What is needed =>
Copy every line of the following data that includes the string "equalTimePtr".
Top of Source data
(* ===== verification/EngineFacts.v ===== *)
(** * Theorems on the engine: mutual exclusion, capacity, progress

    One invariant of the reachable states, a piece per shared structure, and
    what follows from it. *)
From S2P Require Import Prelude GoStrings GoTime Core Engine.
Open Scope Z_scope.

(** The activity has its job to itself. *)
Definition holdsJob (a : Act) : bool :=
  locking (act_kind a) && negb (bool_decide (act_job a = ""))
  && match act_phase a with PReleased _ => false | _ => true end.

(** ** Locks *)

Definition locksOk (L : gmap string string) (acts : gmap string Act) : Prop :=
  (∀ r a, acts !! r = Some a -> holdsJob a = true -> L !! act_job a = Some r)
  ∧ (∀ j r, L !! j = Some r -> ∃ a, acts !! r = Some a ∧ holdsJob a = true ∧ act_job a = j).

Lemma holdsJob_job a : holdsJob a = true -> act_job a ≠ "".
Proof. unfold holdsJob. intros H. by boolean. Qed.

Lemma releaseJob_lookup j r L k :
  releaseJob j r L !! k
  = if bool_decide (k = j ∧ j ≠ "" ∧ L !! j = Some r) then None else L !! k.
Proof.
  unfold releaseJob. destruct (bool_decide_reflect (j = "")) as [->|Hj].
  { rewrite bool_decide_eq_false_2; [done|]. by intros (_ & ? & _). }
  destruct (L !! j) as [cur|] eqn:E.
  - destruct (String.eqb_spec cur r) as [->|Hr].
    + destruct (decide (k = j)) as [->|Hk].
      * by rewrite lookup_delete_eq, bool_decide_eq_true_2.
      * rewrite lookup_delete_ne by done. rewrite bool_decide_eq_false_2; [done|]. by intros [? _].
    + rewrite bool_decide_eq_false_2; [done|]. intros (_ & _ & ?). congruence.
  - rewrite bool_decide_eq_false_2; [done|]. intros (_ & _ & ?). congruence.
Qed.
Bottom of Source data
Top of Source data
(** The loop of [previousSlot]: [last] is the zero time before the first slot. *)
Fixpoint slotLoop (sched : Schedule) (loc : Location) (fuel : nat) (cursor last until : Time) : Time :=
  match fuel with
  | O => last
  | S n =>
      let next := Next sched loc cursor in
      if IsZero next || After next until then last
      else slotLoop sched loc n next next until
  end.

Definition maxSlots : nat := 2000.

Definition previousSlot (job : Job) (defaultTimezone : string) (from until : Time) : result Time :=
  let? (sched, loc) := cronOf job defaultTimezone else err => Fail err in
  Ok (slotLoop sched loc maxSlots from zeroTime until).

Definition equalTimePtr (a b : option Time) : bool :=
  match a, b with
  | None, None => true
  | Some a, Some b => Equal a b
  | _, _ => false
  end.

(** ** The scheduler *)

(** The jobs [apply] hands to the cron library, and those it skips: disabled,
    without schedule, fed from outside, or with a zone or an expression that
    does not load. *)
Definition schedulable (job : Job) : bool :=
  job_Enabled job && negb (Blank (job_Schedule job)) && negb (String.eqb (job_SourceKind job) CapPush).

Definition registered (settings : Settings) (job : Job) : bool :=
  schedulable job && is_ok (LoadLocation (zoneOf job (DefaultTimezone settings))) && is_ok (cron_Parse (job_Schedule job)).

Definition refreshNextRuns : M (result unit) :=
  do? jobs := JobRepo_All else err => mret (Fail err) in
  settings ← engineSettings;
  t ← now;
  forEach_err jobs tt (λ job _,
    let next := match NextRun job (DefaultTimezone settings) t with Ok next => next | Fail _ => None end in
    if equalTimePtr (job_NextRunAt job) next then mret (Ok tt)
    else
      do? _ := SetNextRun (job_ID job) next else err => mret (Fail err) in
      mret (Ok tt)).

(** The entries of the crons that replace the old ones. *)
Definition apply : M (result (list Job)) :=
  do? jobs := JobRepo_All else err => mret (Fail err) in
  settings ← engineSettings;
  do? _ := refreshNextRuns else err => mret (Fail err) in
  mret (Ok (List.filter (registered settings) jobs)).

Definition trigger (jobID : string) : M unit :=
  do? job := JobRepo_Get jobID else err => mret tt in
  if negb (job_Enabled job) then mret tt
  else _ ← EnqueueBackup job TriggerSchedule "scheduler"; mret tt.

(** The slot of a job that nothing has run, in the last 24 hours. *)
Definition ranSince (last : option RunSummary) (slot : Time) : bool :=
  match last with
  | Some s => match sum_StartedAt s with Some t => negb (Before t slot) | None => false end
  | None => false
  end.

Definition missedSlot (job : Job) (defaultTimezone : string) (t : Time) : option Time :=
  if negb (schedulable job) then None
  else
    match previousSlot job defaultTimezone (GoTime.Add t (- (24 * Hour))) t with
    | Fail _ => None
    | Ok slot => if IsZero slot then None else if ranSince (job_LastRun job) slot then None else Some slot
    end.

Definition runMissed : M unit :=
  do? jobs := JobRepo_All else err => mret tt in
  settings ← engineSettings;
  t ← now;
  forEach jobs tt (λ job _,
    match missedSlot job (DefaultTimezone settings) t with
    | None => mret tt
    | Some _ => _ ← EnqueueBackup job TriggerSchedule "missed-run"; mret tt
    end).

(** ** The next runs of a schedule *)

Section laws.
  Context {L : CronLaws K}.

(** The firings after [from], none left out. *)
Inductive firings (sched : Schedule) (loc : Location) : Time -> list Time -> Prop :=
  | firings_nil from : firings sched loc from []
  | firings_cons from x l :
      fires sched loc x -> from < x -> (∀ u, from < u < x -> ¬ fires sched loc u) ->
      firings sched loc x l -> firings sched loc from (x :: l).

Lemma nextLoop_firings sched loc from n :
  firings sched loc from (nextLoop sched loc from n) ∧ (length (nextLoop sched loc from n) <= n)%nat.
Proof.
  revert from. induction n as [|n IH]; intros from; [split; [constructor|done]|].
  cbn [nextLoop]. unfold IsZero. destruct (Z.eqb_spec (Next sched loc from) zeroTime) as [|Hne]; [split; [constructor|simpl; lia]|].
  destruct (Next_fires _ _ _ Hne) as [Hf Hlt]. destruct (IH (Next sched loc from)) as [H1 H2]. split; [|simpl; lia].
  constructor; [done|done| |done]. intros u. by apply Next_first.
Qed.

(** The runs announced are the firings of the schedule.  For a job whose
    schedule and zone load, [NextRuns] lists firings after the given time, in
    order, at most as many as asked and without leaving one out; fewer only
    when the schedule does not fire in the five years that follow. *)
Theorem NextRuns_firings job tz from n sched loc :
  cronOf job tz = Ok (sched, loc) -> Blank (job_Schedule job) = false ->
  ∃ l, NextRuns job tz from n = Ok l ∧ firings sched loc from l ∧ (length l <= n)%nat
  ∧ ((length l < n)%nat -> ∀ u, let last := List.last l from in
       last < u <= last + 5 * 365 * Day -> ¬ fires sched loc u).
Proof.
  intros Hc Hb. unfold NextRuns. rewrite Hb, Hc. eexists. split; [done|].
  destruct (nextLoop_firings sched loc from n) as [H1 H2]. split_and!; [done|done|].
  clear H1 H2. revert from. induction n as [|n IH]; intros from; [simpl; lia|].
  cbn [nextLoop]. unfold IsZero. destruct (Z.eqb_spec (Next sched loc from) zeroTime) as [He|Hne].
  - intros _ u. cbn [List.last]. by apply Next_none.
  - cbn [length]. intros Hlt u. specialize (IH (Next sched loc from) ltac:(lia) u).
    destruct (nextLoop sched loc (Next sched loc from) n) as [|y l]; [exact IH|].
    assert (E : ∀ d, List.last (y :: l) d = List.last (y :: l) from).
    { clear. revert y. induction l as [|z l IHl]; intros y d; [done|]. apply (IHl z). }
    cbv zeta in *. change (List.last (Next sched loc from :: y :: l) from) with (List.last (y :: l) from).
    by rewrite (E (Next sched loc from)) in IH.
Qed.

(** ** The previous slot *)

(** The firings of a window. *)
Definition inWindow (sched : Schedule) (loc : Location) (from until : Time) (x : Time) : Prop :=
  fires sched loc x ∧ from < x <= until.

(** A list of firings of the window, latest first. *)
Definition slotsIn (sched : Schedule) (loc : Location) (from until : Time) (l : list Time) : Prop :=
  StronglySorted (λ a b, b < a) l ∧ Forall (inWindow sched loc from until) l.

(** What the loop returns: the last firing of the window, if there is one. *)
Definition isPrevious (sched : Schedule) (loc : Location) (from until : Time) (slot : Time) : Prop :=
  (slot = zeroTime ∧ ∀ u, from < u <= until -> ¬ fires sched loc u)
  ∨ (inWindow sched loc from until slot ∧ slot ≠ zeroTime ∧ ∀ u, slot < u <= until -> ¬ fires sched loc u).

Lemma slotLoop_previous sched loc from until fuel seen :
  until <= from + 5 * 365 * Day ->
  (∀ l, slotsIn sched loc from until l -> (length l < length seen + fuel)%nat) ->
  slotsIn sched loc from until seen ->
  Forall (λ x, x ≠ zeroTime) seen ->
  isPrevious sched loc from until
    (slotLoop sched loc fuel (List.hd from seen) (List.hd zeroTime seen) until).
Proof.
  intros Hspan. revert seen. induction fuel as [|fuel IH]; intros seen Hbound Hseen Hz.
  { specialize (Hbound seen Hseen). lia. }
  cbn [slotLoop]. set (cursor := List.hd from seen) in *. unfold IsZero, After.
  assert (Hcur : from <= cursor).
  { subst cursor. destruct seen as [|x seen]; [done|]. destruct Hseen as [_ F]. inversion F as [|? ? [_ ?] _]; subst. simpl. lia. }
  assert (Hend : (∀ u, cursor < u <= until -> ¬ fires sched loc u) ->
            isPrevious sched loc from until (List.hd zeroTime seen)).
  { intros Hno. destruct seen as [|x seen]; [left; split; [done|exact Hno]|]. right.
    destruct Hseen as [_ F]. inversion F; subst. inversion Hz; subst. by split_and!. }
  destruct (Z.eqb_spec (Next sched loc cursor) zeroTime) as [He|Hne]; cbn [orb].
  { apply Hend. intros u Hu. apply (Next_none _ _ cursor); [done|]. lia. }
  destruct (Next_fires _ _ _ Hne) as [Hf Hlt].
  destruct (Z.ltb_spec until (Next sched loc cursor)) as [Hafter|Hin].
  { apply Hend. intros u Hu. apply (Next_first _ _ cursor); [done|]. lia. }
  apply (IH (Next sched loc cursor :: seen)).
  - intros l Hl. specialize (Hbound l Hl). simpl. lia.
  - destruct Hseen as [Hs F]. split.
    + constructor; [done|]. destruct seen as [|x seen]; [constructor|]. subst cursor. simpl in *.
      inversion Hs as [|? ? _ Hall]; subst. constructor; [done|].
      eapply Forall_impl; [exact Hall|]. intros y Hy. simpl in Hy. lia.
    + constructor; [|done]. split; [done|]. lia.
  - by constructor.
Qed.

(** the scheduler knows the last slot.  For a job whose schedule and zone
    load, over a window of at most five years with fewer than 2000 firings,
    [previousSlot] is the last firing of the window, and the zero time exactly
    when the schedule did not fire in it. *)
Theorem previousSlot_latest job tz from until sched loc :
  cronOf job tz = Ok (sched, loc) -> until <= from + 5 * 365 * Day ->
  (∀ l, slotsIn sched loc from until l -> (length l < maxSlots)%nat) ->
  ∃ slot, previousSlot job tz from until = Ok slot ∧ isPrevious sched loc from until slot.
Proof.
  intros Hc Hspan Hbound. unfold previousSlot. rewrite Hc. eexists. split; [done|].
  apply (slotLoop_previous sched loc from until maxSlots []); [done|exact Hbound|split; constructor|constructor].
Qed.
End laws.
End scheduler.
Bottom of Source data
Answer box =>
Definition equalTimePtr (a b : option Time) : bool :=
    if equalTimePtr (job_NextRunAt job) next then mret (Ok tt)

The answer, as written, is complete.